Другие знаки препинания, если и допускались телеграфными правилами, на практике не использовались, как уже говорилось. Может быть, в правительственных телеграммах с поздравлением по случаю рекордных надоев… Знак  вопроса применялся только в служебных переговорах:

      ТВЕРДИТЕ ПЖЛСТ
ТВЕРЖУ= ЛАДЫ?
ЛАДЫ–

      Вот в таком стиле изъяснялись телеграфистки в служебном обмене.

      С распространением в СССР рулонных аппаратов пошла в ход и комбинация перевода каретки, не вошедшая в статистику Зелигера [ 5 ]. Ее частота меньше, чем у пробела, но больше, чем у многих букв.

      Что касается цифр, то на первое место среди них вышла единица  (2,6%  «в общем зачете»), на втором нуль (1,63%), третье место у двойки (1,54%). А последнее, десятое – у шестерки.
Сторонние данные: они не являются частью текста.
(* ===== verification/Kshm.v ===== *)
(** * Shared memory of the kernel (shm.c, and [shm_init] of mem.c)

    The segments are slices of one array of bytes; the configuration fixes their
    sizes. Processes name a segment by a key, and reach its bytes by loads and
    stores of their own at the address that [sys_shmat] returns.

    The specification has no addresses in its segments: each is a list of bytes
    that has, when it is in use, a key and the numbers that [IPC_STAT] reports.
    [shm_refines]: the calls, in any order, by any processes and mixed with
    loads and stores at any address, give the results of the specification. *)

From stdpp Require Import gmap.
From S2P Require Import Prelude Kqueue Kheap Ktimer Ksched Ksem Kmutex Kernel Kreach Kmsg.
Open Scope Z_scope.

(** ** Model *)

(** [shm_config], whose length is [N_SHM], and the address of [shm_mem]. *)
Class ShmConfig := { shm_config : list Z; shm_mem : Z }.

Record shm_info := MkShm {
  shm_segsz : Z;
  shm_lpid : Z;
  shm_cpid : Z;
  shm_nattch : Z;
  shm_addr : Z;
  shm_id : Z;
  shm_key : Z;
}.

(** The kernel, the table of segments and the bytes of memory. *)
Record shst := MkShst { shkern : kst; shm_heap : list shm_info; shbytes : Z -> Z }.

Section shm.
Context {KC : KConfig} {SC : ShmConfig}.
Abbreviation M := (ST shst).

Definition N_SHM : Z := Z.of_nat (length shm_config).

Definition set_shkern (x : kst) (s : shst) : shst := MkShst x (shm_heap s) (shbytes s).
Definition set_shm_heap (x : list shm_info) (s : shst) : shst := MkShst (shkern s) x (shbytes s).
Definition set_shbytes (x : Z -> Z) (s : shst) : shst := MkShst (shkern s) (shm_heap s) x.

Definition shk {A} (m : ST kst A) : M A := zoom shkern set_shkern m.
Definition get_shm (i : Z) : M shm_info := h ← gets shm_heap; lift (arr_get h i).
Definition upd_shm (i : Z) (f : shm_info -> shm_info) : M unit :=
  x ← get_shm i; h ← gets shm_heap; h' ← lift (arr_set h i (f x)); modify (set_shm_heap h').

Definition set_nattch (n : Z) (x : shm_info) : shm_info :=
  MkShm (shm_segsz x) (shm_lpid x) (shm_cpid x) n (shm_addr x) (shm_id x) (shm_key x).
Definition set_shm_lpid (p : Z) (x : shm_info) : shm_info :=
  MkShm (shm_segsz x) p (shm_cpid x) (shm_nattch x) (shm_addr x) (shm_id x) (shm_key x).
Definition set_shm_id (i : Z) (x : shm_info) : shm_info :=
  MkShm (shm_segsz x) (shm_lpid x) (shm_cpid x) (shm_nattch x) (shm_addr x) i (shm_key x).

(** The loop of [shm_init]. *)
Fixpoint shm_init_loop (cfg : list Z) (i offset : Z) : M unit :=
  match cfg with
  | [] => skip
  | size :: cfg =>
      upd_shm i (λ x, MkShm size (shm_lpid x) (shm_cpid x) (shm_nattch x) (shm_mem + offset) (-1) (shm_key x));;
      shm_init_loop cfg (i + 1) (u32 (offset + size))
  end.
Definition shm_init : M unit := shm_init_loop shm_config 0 0.

(** The first segment in use with that key; a key is a 32-bit pattern. *)
Definition get_shm_by_key (key : Z) : M (option Z) :=
  h ← gets shm_heap;
  mret (match list_find (λ x, shm_id x ≠ -1 ∧ shm_key x = key) h with Some (i, _) => Some (Z.of_nat i) | None => None end).

Definition bzero (a n : Z) (m : Z -> Z) : Z -> Z := λ x, if bool_decide (a <= x < a + n) then 0 else m x.

(** The end of [sys_shmget], when the segment [i] is free. *)
Definition new_shm (i key : Z) : M Z :=
  c ← shk (gets current_pid);
  upd_shm i (λ x, MkShm (shm_segsz x) (-1) c 0 (shm_addr x) i key);;
  x ← get_shm i;
  modify (λ s, set_shbytes (bzero (shm_addr x) (shm_segsz x) (shbytes s)) s);;
  mret i.

Definition sys_shmget (key size shmflg : Z) : M Z :=
  q ← get_shm_by_key key;
  match q with
  | Some i =>
      if bool_decide (Z.land shmflg IPC_CREAT ≠ 0 ∧ Z.land shmflg IPC_EXCL ≠ 0) then shk (kerrno EEXIST);; mret (-1)
      else x ← get_shm i; mret (shm_id x)
  | None =>
      if bool_decide (key = IPC_PRIVATE) then shk (kerrno ENOTSUP);; mret (-1) else
      if bool_decide (Z.land shmflg IPC_CREAT = 0) then shk (kerrno ENOENT);; mret (-1) else
      h ← gets shm_heap;
      match list_find (λ x, shm_id x = -1 ∧ shm_segsz x = size) h with
      | None => shk (kerrno ENOSPC);; mret (-1)
      | Some (i, _) => new_shm (Z.of_nat i) key
      end
  end.

(** The test that [id] is a segment in use. *)
Definition shm_valid (id : Z) : M bool :=
  if bool_decide (id < 0 ∨ N_SHM <= id) then mret false else
  x ← get_shm id; mret (bool_decide (shm_id x ≠ -1)).

(** What [IPC_STAT] stores: size, last process, creator, number of attaches. *)
Definition stats : Type := Z * Z * Z * Z.

(** [buf] says whether the pointer is not null. *)
Definition sys_shmctl (id cmd : Z) (buf : bool) : M (Z * option stats) :=
  ok ← shm_valid id;
  if negb ok then shk (kerrno EINVAL);; mret (-1, None) else
  x ← get_shm id;
  if bool_decide (cmd = IPC_STAT) then
    if buf then mret (0, Some (shm_segsz x, shm_lpid x, shm_cpid x, shm_nattch x))
    else shk (kerrno EINVAL);; mret (-1, None)
  else if bool_decide (cmd = IPC_SET) then mret (0, None)
  else if bool_decide (cmd = IPC_RMID) then
    upd_shm id (λ x, set_nattch 0 (set_shm_id (-1) x));;
    mret (0, None)
  else shk (kerrno EINVAL);; mret (-1, None).

(** The address, or 0. *)
Definition sys_shmat (id : Z) : M Z :=
  ok ← shm_valid id;
  if negb ok then shk (kerrno EINVAL);; mret 0 else
  upd_shm id (λ x, set_nattch (u32 (shm_nattch x + 1)) x);;
  p ← shk sys_get_currentPID;
  upd_shm id (set_shm_lpid p);;
  x ← get_shm id;
  mret (shm_addr x).

Definition sys_shmdt (addr : Z) : M Z :=
  h ← gets shm_heap;
  match list_find (λ x, shm_addr x = addr) h with
  | None => shk (kerrno EINVAL);; mret (-1)
  | Some (i, _) => upd_shm (Z.of_nat i) (λ x, set_nattch (u32 (shm_nattch x - 1)) x);; mret 0
  end.

(** *** The calls of processes, with their loads and stores *)

Inductive shcall :=
  | ShGet (key size flg : Z) | ShCtl (id cmd : Z) (buf : bool) | ShAt (id : Z) | ShDt (addr : Z)
  | ShLoad (a : Z) | ShStore (a v : Z).

Definition store_at (a v : Z) (m : Z -> Z) : Z -> Z := λ x, if bool_decide (x = a) then v else m x.

Definition shm_call (c : shcall) : M (Z * option stats) :=
  match c with
  | ShGet key size flg => r ← sys_shmget key size flg; mret (r, None)
  | ShCtl id cmd buf => sys_shmctl id cmd buf
  | ShAt id => r ← sys_shmat id; mret (r, None)
  | ShDt addr => r ← sys_shmdt addr; mret (r, None)
  | ShLoad a => m ← gets shbytes; mret (m a, None)
  | ShStore a v => modify (λ s, set_shbytes (store_at a v (shbytes s)) s);; mret (0, None)
  end.

(** Each call comes with the state of the kernel in which it is made, which says
    which process makes it; a result comes with the state after it. *)
Fixpoint shm_run (l : list (kst * shcall)) : M (list (Z * option stats * kst)) :=
  match l with
  | [] => mret []
  | (k, c) :: l =>
      modify (set_shkern k);;
      r ← shm_call c;
      k' ← gets shkern;
      rs ← shm_run l;
      mret ((r, k') :: rs)
  end.
End shm.

(** ** Specification *)

Record use := MkUse { u_key : Z; u_lpid : Z; u_cpid : Z; u_nattch : Z }.
Record seg := MkSeg { seg_data : list Z; seg_use : option use }.
(** The segments that have names, all segments, and the memory that is not shared. *)
Record shspec := MkSpec { names : gmap Z nat; segs : list seg; rest : Z -> Z }.

(** The segment that an offset from the start of [shm_mem] is in, and the place in it. *)
Fixpoint locate (cfg : list Z) (x : Z) : option (nat * nat) :=
  match cfg with
  | [] => None
  | size :: cfg =>
      if bool_decide (x < 0) then None
      else if bool_decide (x < size) then Some (O, Z.to_nat x)
      else prod_map S id <$> locate cfg (x - size)
  end.

Definition offset_of (cfg : list Z) (i : nat) : Z := foldr Z.add 0 (take i cfg).

Section spec.
Context {SC : ShmConfig}.

Definition where_is (a : Z) : option (nat * nat) := locate shm_config (a - shm_mem).
Definition seg_start (i : nat) : Z := shm_mem + offset_of shm_config i.

Definition spec_load (a : Z) (s : shspec) : Z :=
  match where_is a with
  | Some (i, o) => match segs s !! i with Some g => default 0 (seg_data g !! o) | None => 0 end
  | None => rest s a
  end.
Definition spec_store (a v : Z) (s : shspec) : shspec :=
  match where_is a with
  | Some (i, o) => MkSpec (names s) (alter (λ g, MkSeg (<[o := v]> (seg_data g)) (seg_use g)) i (segs s)) (rest s)
  | None => MkSpec (names s) (segs s) (store_at a v (rest s))
  end.

Definition set_use (i : nat) (f : use -> use) (s : shspec) : shspec :=
  MkSpec (names s) (alter (λ g, MkSeg (seg_data g) (f <$> seg_use g)) i (segs s)) (rest s).
(** The segment with that identifier, when it is in use. *)
Definition in_use (id : Z) (s : shspec) : option (seg * use) :=
  g ← arr_get (segs s) id; u ← seg_use g; Some (g, u).

Definition outcome_of : Type := Z * option stats * option Z * shspec.
Definition refuse (r e : Z) (s : shspec) : outcome_of := (r, None, Some e, s).
Definition accept (r : Z) (s : shspec) : outcome_of := (r, None, None, s).
(* ===== verification/XspiCore.v ===== *)
(** * The SPI driver on a controller

    [SpiCore] states what the driver relies on about the controller: its registers
    and FIFOs as the driver's sources document them. While the transmitter is not
    inhibited, bytes may be exchanged with the slave before any access. The
    controller has FIFOs; it is the only master, so that there are no mode faults and
    no underruns (which only slaves have); bits that xspi_l.h does not define may read as
    anything, and so may the mode fault bit of the status. A byte that
    arrives when the receive FIFO is full is dropped, with the overrun interrupt.
    Over every such controller the driver's transfers exchange exactly the bytes of
    the buffers, in order and without loss, in polled and in interrupt mode. *)

From S2P Require Import Prelude Xspi.
Open Scope Z_scope.

(** ** The controller *)

(** The registers, the FIFOs and the slave on the other side. *)
Record spi_view (S : Type) := MkView {
  v_cr : Z;
  v_gie : Z;
  v_ier : Z;
  v_ssr : Z;
  v_tx : list Z;
  v_rx : list Z;
  v_slave : S;
}.
Arguments MkView {S}.
Arguments v_cr {S}.
Arguments v_gie {S}.
Arguments v_ier {S}.
Arguments v_ssr {S}.
Arguments v_tx {S}.
Arguments v_rx {S}.
Arguments v_slave {S}.

(** The errors among the interrupts. *)
Definition errors_of (isr : Z) : Z := Z.land isr XSP_INTR_DFT_MASK.

Section view.
Context {S : Type} (depth : nat) (xchg : Z -> Z -> S -> Z * S).
Implicit Types (v : spi_view S).

(** One byte leaves the transmit FIFO and the answer of the slave arrives; it
    is lost when the receive FIFO is full. *)
Definition exch1 v : spi_view S :=
  match v_tx v with
  | [] => v
  | x :: tx =>
      MkView (v_cr v) (v_gie v) (v_ier v) (v_ssr v) tx
        (if decide (length (v_rx v) < depth)%nat then v_rx v ++ [(xchg (v_ssr v) x (v_slave v)).1] else v_rx v)
        (xchg (v_ssr v) x (v_slave v)).2
  end.

Definition exch (k : nat) v : spi_view S := Nat.iter k exch1 v.

(** Nothing is transmitted. *)
Definition quiet v : Prop := v_tx v = [] ∨ Z.testbit (v_cr v) 8 = true.

(** Some bytes may have been exchanged. *)
Definition adv v v' : Prop := exists k, (k <= length (v_tx v))%nat ∧ (quiet v -> k = 0%nat) ∧ v' = exch k v.

(** The status register: its bits for the FIFOs. *)
Definition sr_ok v (x : Z) : Prop :=
  (Z.land x XSP_SR_RX_EMPTY_MASK = 0 <-> v_rx v ≠ []) ∧ (Z.land x XSP_SR_RX_FULL_MASK = 0 <-> (length (v_rx v) < depth)%nat) ∧
  (Z.land x XSP_SR_TX_EMPTY_MASK = 0 <-> v_tx v ≠ []) ∧ (Z.land x XSP_SR_TX_FULL_MASK = 0 <-> (length (v_tx v) < depth)%nat).

(** The control register has nine bits (there is no LSB-first option, which not all versions have and the
    driver does not use), of which the FIFO reset bits do not stay. *)
Definition cr_ok v (x : Z) : Prop := is_u16 x ∧ Z.land x 0x1FF = v_cr v.
Definition ier_ok v (x : Z) : Prop := Z.land x XSP_INTR_ALL = v_ier v.

(** A write of the control register; the FIFO reset bits do not stay. *)
Definition write_cr (x : Z) v : spi_view S :=
  MkView (Z.land x 0x19F) (v_gie v) (v_ier v) (v_ssr v)
    (if Z.testbit x 5 then [] else v_tx v) (if Z.testbit x 6 then [] else v_rx v) (v_slave v).
Definition write_gie (x : Z) v := MkView (v_cr v) (Z.land x XSP_GINTR_ENABLE_MASK) (v_ier v) (v_ssr v) (v_tx v) (v_rx v) (v_slave v).
Definition write_ier (x : Z) v := MkView (v_cr v) (v_gie v) (Z.land x XSP_INTR_ALL) (v_ssr v) (v_tx v) (v_rx v) (v_slave v).
Definition write_ssr (x : Z) v := MkView (v_cr v) (v_gie v) (v_ier v) x (v_tx v) (v_rx v) (v_slave v).
Definition write_dtr (x : Z) v := MkView (v_cr v) (v_gie v) (v_ier v) (v_ssr v) (v_tx v ++ [x]) (v_rx v) (v_slave v).
Definition read_drr v := MkView (v_cr v) (v_gie v) (v_ier v) (v_ssr v) (v_tx v) (tail (v_rx v)) (v_slave v).
(* ===== verification/MmcSpi.v ===== *)
(** * The card driver on the SPI driver

    The card driver of Mmc.v is written against the operations of the SPI
    driver, and its theorems are about the wire. Here the driver of Xspi.v, on any
    controller, implements these operations for a slave that sends a sequence
    of bytes, so that what was proved on the wire holds for the driver
    and the controller. *)

From S2P Require Import Prelude Mmc Xspi XspiCore.
Open Scope Z_scope.

Section setup.
Context {D S : Type} {bus : SpiBus D} {base : Z} {depth : nat} {xchg : Z -> Z -> S -> Z * S}
  {core : SpiCore (bus := bus) base depth xchg}.
Implicit Types (s : xst D) (v : spi_view S).

(** ** Accesses while nothing is transmitted *)

(** The state [s'] has the instance [i] and the view [v], and is otherwise [s]. *)
Record leads (i : XSpi) v s s' : Prop := {
  le_inst : inst s' = i;
  le_view : vw s' = v;
  le_err : err s' = err s;
  le_mem : xmem s' = xmem s;
  le_calls : calls s' = calls s;
}.

Lemma leads_trans i v i' v' s s1 s2 : leads i v s s1 -> leads i' v' s1 s2 -> leads i' v' s s2.
Proof. intros [] []. constructor; congruence. Qed.

Lemma leads_set_dev s v d : view d = v -> isr_step depth (vw s) (vw s) (isr (dev s)) (isr d) -> leads (inst s) v s (set_dev d s).
Proof. intros Hv He%(isr_same _ _ _ _ eq_refl). by constructor. Qed.

Lemma leads_upd f s : leads (f (inst s)) (vw s) s (set_inst (f (inst s)) s).
Proof. by constructor. Qed.

(** A read or a write that does not wait for the transmitter. *)
Ltac quiet_access lem :=
  let Hb := fresh in let Hq := fresh in let HQ := fresh in let Ha := fresh in
  intros Hb Hq HQ; apply lem; [done..|]; intros v Ha d Hd He; apply adv_quiet in Ha; [|exact Hq]; subst v; apply HQ;
  by eapply leads_set_dev.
Любопытно…

      В шифрограммах, разумеется, распределение совершенно равномерное и ни о

 какой эффективности не стОит и говорить.  Вернемся к открытым буквенным текстам.  Из обсужднения следует, что американская статистика славянам не подходит. Но не сказал бы, что в СССР морзянка сошла со сцены раньше, чем в тех же Штатах, скорее как раз наоборот.

      Добавим еще, что для пущей эффективности кода следовало бы расширить алфавит за счет слогового и словарного. Это и было в первоначальных намерениях самого Морзе с его идеей двукратного кодирования, но, как мы знаем, не привилось. Здравый смысл показал: не пойдет это. Как и упомянутый выше код Якоби, как и задуманная с лучшими намерениями сокращёнка цифр.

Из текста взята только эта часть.